(** * server3.py: order book, crossing engine, replay and pacing

    A shallow embedding of [src/datafeed/server3.py] and the properties of
    its order-book core.

    Conventions of the embedding.
    - Python generators are modelled by the function that computes one
      [next()], with the state the generator keeps (its cursor in the
      recorded rows, the shared book dictionary) passed explicitly.
    - Python exceptions are modelled by the [result] type: [Raise e] is an
      exception that propagates, [Ok v] a normal return.  A Python function
      that returns [None] on some paths returns an [option] inside [Ok].
    - Book entries are tuples [(order, size, age)].  The book functions only
      compare, subtract, negate, take minima and multiply; on Python integers
      these operations are exact, and the entries are modelled over [Z].
    - [datetime] and [timedelta] values are modelled as [Z] (microseconds).
    - The random source ([random.random], [random.normalvariate]) and the
      wall clock ([datetime.now]) are inputs of the model: draws and clock
      readings are passed in.  The generators that draw random floats
      ([bwalk], [orders]) are modelled twice: over exact rationals [Q]
      (module [Gen], the arithmetic the code would do without rounding) and,
      for [bwalk], over binary64 floats (module [F64], the arithmetic the
      code does). *)

From Stdlib Require Import ZArith QArith Qround Qabs Lia Lqa.
From Stdlib Require Floats.
From stdpp Require Import base option list sorting strings gmap.

(** ** Python results *)

Module Py.

Inductive exn : Type :=
| IndexError
| TypeError
| StopIteration
| ZeroDivisionError.

Inductive result (A : Type) : Type :=
| Ok (a : A)
| Raise (e : exn).
Arguments Ok {A} a.
Arguments Raise {A} e.

#[global] Instance result_ret : MRet result := fun _ a => Ok a.
#[global] Instance result_bind : MBind result := fun _ _ f m =>
  match m with
  | Ok a => f a
  | Raise e => Raise e
  end.

End Py.
Export Py.

(** ** Test data generators in exact arithmetic (source lines 33-38 and
    46-53)

    The floats of the code are rationals here and no operation rounds; the
    rounding of [bwalk] is in module [F64]. *)

Module Gen.

Local Open Scope Q_scope.

(** Python's [%] on numbers: the result has the sign of the divisor, and a
    zero divisor raises. *)
Definition py_mod (x m : Q) : result Q :=
  if Qeq_bool m 0 then Raise ZeroDivisionError
  else Ok (x - m * inject_Z (Qfloor (x / m))).

(** [random.normalvariate(mu, sigma)] returns [mu + z * sigma] for a
    standard normal deviate [z]; the deviate is the injected draw. *)
Definition normalvariate (mu sigma : Q) (z : Q) : Q := mu + z * sigma.

(** One turn of the [while True] loop of [bwalk]: the new value of the
    accumulator [max] and the value yielded. *)
Definition bwalk_next (min rng std : Q) (max : Q) (z : Q) : result (Q * Q) :=
  let max := max + normalvariate 0 std z in
  m ← py_mod max (rng * 2);
  Ok (max, Qabs (m - rng) + min).

Fixpoint bwalk_from (min rng std : Q) (max : Q) (zs : list Q)
    : result (list Q) :=
  match zs with
  | [] => Ok []
  | z :: zs' =>
      '(max', v) ← bwalk_next min rng std max z;
      vs ← bwalk_from min rng std max' zs';
      Ok (v :: vs)
  end.

(** [bwalk(min, max, std)] driven by the draws [zs]: the values yielded by
    the first [length zs] calls of [next()]. *)
Definition bwalk (min max std : Q) (zs : list Q) : result (list Q) :=
  bwalk_from min (max - min) std max zs.

Definition OVERLAP : Q := 4.

(** [round(x, 2)]: round to the nearest hundredth, ties to even. *)
Definition round_half_even (x : Q) : Z :=
  let f := Qfloor x in
  let r := x - inject_Z f in
  if Qle_bool r (1 # 2) then
    if Qle_bool (1 # 2) r then (if Z.even f then f else f + 1)%Z else f
  else (f + 1)%Z.

Definition py_round2 (x : Q) : Q := inject_Z (round_half_even (x * 100)) / 100.

(** [int(x)]: truncation towards zero. *)
Definition py_int (x : Q) : Z :=
  if Qle_bool 0 x then Qfloor x else Qceiling x.

(** A market tick [(t, px, spd)]. *)
Definition tick : Type := Z * Q * Q.

(** The four draws made for one tick, in the order of the calls: two of
    [random()], then the deviates of the two [normalvariate] calls. *)
Record draws : Type := Draws {
  u_stock : Q;
  u_side : Q;
  z_order : Q;
  z_size : Q
}.

(** A generated order [(t, stock, side, order, size)]. *)
Record order_row : Type := OrderRow {
  o_t : Z;
  o_stock : string;
  o_side : string;
  o_order : Q;
  o_size : Z
}.

(** The pair [(side, d)] chosen from the second [random()] draw. *)
Definition side_of (u : Q) : string * Q :=
  if Qlt_le_dec (1 # 2) u then ("sell"%string, 2) else ("buy"%string, -2).

(** The body of the [for] loop of [orders]. *)
Definition orders_next (tk : tick) (dr : draws) : order_row :=
  let '(t, px, spd) := tk in
  let stock := if Qlt_le_dec (1 # 2) (u_stock dr) then "ABC"%string
               else "DEF"%string in
  let '(side, d) := side_of (u_side dr) in
  let order := py_round2 (normalvariate (px + spd / d) (spd / OVERLAP)
                            (z_order dr)) in
  let size := py_int (Qabs (normalvariate 0 100 (z_size dr))) in
  OrderRow t stock side order size.

(** [orders(hist)] on a finite prefix of the history. *)
Fixpoint orders (hist : list tick) (drs : list draws) : list order_row :=
  match hist, drs with
  | tk :: hist', dr :: drs' => orders_next tk dr :: orders hist' drs'
  | _, _ => []
  end.

End Gen.

(** ** Order book (source lines 59-100) *)

Module Book.

Local Open Scope Z_scope.

(** A resting entry [(order, size, age)]. *)
Definition entry : Type := Z * Z * Z.

Definition price (e : entry) : Z := e.1.1.
Definition esize (e : entry) : Z := e.1.2.
Definition eage (e : entry) : Z := e.2.
Lemma assistant_text_supervised_witness :
  holds_at [256; 257; 104; 105; 258; 259; 121; 111; 260]
           [0; 0; 0; 0; 0; 0; 1; 1; 1] 6 [121; 111] 1.
Proof.
  destruct (assistant_text_supervised byte_tok
              {| messages := [msg "user" "hi"; msg "assistant" "yo"] |} 2048
              [256; 257; 104; 105; 258; 259; 121; 111; 260]
              [0; 0; 0; 0; 0; 0; 1; 1; 1])
    as (sp & msgs & Hsp & Hm & H).
  { vm_compute. reflexivity. }
  assert (Esp : inr sp = (inr byte_special_ids : result special_ids))
    by (rewrite <- Hsp; vm_compute; reflexivity).
  injection Esp as ->.
  assert (Em : inr msgs =
               (inr [msg "user" "hi"; msg "assistant" "yo"] : result (list message)))
    by (rewrite <- Hm; reflexivity).
  injection Em as ->.
  destruct (H [msg "user" "hi"] (msg "assistant" "yo") [] eq_refl eq_refl)
    as (ids_pre & mask_pre & Hpre & Hstr & _).
  assert (Epre : inr (ids_pre, mask_pre) =
                 (inr ([256; 257; 104; 105; 258], [0; 0; 0; 0; 0])
                  : result (list Z * list Z)))
    by (rewrite <- Hpre; vm_compute; reflexivity).
  injection Epre as -> ->.
  exact (Hstr "yo" eq_refl).
Defined.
----
▸ **Activity**: The answer must be every line of the data that holds the word "list".

▸ **Task solution**:
From stdpp Require Import base option list sorting strings gmap.
Fixpoint bwalk_from (min rng std : Q) (max : Q) (zs : list Q)
    : result (list Q) :=
Definition bwalk (min max std : Q) (zs : list Q) : result (list Q) :=
Fixpoint orders (hist : list tick) (drs : list draws) : list order_row :=
               (inr [msg "user" "hi"; msg "assistant" "yo"] : result (list message)))
                  : result (list Z * list Z)))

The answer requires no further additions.